GIVEN RECORDS:
-.-.-

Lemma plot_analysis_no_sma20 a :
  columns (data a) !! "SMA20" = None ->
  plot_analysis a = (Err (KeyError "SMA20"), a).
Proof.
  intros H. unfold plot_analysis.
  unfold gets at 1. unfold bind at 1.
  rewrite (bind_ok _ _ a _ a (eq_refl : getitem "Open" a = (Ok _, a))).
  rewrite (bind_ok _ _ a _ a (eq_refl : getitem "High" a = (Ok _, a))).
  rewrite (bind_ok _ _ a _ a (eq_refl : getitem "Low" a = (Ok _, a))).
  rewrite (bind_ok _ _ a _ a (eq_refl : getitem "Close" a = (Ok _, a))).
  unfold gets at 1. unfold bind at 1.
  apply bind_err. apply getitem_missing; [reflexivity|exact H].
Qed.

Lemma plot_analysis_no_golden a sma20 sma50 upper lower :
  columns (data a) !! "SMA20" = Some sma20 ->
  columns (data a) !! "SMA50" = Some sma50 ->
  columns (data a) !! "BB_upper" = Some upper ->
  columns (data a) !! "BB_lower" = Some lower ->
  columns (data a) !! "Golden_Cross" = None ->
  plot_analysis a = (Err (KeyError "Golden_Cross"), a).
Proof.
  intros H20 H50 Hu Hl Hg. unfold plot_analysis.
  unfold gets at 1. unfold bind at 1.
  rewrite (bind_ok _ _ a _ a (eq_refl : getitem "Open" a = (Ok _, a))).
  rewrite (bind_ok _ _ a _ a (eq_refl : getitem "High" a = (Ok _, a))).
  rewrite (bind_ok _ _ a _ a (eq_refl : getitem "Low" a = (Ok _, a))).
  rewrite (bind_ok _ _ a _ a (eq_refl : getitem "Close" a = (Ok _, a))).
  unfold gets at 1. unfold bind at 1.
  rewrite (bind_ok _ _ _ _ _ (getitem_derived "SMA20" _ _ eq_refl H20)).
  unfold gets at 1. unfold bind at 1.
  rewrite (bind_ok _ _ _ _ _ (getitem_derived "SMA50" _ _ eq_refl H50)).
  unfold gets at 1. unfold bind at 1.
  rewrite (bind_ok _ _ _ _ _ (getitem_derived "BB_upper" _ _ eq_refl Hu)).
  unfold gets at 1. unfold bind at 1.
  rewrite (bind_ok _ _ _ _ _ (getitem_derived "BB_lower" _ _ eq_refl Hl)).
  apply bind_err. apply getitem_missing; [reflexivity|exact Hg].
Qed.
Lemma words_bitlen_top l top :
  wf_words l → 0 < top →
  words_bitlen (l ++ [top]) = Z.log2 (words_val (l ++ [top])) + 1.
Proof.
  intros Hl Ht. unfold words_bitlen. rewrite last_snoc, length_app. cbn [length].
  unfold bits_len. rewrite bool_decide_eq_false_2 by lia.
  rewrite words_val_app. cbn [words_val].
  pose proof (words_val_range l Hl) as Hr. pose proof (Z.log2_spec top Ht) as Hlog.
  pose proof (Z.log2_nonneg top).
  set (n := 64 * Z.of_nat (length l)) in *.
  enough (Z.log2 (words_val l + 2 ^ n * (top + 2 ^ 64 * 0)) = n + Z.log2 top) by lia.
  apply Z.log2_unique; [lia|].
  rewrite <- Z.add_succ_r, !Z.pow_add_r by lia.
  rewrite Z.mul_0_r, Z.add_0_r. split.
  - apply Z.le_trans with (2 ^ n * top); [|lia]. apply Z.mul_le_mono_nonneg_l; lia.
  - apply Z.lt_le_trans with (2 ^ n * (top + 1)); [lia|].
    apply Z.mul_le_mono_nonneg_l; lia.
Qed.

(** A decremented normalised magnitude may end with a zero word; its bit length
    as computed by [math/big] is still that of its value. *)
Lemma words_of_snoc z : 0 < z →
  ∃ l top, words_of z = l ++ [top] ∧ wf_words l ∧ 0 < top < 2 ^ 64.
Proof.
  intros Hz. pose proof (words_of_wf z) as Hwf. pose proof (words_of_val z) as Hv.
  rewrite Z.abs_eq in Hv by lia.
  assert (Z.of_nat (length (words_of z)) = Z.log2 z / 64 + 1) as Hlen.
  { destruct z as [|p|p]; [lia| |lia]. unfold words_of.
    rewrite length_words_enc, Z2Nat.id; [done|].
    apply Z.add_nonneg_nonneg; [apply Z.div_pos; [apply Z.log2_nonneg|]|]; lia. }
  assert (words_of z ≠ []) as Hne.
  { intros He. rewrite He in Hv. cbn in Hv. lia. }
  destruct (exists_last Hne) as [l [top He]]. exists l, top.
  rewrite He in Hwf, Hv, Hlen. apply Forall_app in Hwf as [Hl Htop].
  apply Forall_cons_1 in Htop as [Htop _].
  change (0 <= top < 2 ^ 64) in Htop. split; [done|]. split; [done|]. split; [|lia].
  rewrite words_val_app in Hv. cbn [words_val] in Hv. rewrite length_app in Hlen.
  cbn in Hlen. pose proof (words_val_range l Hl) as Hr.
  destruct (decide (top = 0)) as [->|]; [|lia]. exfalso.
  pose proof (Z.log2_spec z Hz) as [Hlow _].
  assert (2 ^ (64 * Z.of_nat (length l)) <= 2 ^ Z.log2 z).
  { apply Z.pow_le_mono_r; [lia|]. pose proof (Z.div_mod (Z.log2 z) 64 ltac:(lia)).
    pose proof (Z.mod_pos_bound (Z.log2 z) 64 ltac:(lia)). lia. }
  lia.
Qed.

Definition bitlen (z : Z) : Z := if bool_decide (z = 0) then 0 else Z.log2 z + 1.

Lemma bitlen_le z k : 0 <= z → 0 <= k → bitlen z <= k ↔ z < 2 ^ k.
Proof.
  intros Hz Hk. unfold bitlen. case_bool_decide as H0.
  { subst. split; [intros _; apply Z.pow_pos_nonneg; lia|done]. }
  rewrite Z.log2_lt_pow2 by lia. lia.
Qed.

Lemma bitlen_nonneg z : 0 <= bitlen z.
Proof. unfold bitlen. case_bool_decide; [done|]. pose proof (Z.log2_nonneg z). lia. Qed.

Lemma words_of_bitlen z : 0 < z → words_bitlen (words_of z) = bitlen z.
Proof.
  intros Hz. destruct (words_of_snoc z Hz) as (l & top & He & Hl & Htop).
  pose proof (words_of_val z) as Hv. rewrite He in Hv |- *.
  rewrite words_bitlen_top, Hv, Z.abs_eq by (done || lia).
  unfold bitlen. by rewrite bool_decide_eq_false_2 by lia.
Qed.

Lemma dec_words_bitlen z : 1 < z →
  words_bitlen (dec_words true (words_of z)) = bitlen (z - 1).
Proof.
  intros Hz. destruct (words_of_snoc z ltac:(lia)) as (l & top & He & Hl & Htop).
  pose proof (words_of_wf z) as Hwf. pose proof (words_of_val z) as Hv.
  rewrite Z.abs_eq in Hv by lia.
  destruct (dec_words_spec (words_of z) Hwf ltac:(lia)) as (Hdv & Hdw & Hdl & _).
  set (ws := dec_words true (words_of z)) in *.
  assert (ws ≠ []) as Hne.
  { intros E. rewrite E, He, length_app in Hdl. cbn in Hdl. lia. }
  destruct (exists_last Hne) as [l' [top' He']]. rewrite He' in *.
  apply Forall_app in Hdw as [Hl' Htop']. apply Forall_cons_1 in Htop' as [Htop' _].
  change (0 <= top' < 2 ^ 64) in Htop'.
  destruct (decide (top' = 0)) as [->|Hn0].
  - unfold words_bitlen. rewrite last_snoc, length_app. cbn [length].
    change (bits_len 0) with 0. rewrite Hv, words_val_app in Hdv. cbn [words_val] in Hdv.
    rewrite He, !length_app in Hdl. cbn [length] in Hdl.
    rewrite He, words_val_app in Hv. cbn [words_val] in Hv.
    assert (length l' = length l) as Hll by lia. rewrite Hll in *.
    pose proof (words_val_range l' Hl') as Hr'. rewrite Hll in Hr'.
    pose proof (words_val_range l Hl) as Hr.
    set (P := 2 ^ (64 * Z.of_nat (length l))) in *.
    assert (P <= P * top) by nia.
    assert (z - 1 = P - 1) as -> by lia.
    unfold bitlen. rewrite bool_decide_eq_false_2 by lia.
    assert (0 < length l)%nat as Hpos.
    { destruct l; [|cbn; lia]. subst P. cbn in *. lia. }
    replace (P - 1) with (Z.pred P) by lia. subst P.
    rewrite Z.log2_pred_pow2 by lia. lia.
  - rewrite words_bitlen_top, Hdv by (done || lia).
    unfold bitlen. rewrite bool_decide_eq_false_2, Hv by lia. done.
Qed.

-.-.-

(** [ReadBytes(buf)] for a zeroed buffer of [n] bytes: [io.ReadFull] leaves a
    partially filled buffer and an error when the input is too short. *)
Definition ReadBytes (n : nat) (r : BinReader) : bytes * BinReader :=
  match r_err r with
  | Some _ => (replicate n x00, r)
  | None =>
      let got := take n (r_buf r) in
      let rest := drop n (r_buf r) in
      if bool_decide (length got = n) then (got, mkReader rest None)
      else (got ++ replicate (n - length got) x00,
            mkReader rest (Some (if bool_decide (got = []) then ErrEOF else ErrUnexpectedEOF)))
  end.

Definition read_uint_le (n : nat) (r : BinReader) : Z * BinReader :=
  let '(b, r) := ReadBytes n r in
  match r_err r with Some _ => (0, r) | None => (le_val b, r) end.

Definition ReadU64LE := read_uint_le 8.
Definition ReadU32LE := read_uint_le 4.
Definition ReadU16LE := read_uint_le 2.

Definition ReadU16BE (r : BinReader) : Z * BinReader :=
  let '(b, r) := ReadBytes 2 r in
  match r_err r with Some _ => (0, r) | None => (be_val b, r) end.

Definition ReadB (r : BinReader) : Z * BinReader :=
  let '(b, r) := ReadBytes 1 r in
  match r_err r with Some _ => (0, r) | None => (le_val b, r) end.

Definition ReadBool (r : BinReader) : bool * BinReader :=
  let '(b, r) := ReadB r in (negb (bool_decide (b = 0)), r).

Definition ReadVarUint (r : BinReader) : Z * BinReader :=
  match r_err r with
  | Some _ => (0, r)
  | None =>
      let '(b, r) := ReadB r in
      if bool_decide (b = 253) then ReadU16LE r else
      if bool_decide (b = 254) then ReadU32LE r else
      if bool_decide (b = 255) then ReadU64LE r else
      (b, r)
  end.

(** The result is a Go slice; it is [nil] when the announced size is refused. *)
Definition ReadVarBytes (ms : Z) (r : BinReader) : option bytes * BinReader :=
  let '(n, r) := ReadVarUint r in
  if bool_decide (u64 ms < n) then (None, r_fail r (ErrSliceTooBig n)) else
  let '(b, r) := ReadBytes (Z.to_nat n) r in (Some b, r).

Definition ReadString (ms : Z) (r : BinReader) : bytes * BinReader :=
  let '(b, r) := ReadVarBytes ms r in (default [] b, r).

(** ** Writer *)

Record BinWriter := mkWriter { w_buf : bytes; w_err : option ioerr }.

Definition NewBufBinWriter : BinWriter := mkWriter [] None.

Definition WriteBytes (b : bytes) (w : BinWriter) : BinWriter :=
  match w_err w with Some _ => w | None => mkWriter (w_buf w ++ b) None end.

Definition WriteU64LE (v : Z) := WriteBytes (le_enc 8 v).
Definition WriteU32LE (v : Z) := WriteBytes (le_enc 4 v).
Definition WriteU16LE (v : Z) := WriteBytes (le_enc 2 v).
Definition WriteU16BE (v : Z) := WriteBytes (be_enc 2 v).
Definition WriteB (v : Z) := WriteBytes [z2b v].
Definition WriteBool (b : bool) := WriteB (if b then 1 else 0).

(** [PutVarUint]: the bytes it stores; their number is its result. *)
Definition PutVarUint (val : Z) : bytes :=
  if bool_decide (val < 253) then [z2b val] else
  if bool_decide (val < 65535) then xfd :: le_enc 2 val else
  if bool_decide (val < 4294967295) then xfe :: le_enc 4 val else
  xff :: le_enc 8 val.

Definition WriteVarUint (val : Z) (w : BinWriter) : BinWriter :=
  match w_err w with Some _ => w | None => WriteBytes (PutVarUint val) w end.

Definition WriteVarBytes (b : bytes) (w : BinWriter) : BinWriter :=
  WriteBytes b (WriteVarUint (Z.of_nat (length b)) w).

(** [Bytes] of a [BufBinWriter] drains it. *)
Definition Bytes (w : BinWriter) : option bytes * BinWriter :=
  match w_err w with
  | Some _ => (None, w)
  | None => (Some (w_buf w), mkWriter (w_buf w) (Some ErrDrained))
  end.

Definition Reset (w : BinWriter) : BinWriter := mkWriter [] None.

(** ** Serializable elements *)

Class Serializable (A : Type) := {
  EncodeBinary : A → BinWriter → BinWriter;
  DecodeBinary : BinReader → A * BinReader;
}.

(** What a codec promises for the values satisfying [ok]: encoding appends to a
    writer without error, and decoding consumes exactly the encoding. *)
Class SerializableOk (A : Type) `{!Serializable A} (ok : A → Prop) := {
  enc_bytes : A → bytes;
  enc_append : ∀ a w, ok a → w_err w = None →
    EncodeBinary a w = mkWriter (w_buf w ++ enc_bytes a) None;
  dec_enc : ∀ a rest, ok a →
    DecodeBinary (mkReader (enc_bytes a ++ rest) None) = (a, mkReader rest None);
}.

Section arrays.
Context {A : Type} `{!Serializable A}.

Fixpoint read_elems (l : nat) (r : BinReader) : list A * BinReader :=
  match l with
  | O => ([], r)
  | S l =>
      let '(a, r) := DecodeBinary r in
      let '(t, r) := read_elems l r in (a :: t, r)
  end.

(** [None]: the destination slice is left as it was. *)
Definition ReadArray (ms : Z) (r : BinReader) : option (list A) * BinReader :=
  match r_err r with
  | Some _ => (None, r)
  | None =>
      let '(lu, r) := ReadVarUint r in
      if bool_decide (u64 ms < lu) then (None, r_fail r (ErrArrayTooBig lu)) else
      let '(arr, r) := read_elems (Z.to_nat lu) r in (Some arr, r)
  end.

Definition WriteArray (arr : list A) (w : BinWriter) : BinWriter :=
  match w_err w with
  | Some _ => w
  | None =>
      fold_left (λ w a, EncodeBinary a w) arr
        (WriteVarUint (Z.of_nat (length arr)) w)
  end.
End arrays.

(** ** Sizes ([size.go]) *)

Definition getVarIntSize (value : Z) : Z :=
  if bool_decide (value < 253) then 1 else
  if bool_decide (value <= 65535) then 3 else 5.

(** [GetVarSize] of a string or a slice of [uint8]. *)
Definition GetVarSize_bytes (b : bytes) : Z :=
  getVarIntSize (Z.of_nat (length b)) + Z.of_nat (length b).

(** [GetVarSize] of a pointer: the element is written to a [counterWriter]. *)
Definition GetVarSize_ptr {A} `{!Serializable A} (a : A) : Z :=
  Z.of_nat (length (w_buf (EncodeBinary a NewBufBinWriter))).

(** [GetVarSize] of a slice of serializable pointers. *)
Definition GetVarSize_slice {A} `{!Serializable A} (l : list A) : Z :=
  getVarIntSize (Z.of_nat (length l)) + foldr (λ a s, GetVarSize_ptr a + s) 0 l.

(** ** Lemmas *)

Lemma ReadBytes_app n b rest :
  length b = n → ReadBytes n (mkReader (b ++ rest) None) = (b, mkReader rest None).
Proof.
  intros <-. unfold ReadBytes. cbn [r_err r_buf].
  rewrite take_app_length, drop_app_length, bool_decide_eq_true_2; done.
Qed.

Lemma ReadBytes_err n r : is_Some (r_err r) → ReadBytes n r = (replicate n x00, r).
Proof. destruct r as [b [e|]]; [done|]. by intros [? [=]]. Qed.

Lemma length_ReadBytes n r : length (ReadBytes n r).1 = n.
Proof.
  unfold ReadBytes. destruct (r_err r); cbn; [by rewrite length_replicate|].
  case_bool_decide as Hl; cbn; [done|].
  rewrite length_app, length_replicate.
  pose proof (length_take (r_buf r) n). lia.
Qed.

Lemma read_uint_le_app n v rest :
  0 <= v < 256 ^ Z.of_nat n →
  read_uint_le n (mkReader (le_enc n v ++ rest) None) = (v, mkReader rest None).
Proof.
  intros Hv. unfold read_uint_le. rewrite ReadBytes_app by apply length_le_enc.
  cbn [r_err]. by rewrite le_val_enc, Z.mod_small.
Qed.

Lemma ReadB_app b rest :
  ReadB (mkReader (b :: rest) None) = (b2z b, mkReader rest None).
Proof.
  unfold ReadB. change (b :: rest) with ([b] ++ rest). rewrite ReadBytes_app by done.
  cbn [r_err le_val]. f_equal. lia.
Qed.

-.-.-

EXERCISE DIRECTIONS: In the records above, find the line with "(** [ReadBytes(buf)] for"; write out exactly that line and each one after it, stopping after the line with "Definition ReadU64LE := read_uint_le 8.".

RESULT:
(** [ReadBytes(buf)] for a zeroed buffer of [n] bytes: [io.ReadFull] leaves a
    partially filled buffer and an error when the input is too short. *)
Definition ReadBytes (n : nat) (r : BinReader) : bytes * BinReader :=
  match r_err r with
  | Some _ => (replicate n x00, r)
  | None =>
      let got := take n (r_buf r) in
      let rest := drop n (r_buf r) in
      if bool_decide (length got = n) then (got, mkReader rest None)
      else (got ++ replicate (n - length got) x00,
            mkReader rest (Some (if bool_decide (got = []) then ErrEOF else ErrUnexpectedEOF)))
  end.

Definition read_uint_le (n : nat) (r : BinReader) : Z * BinReader :=
  let '(b, r) := ReadBytes n r in
  match r_err r with Some _ => (0, r) | None => (le_val b, r) end.

Definition ReadU64LE := read_uint_le 8.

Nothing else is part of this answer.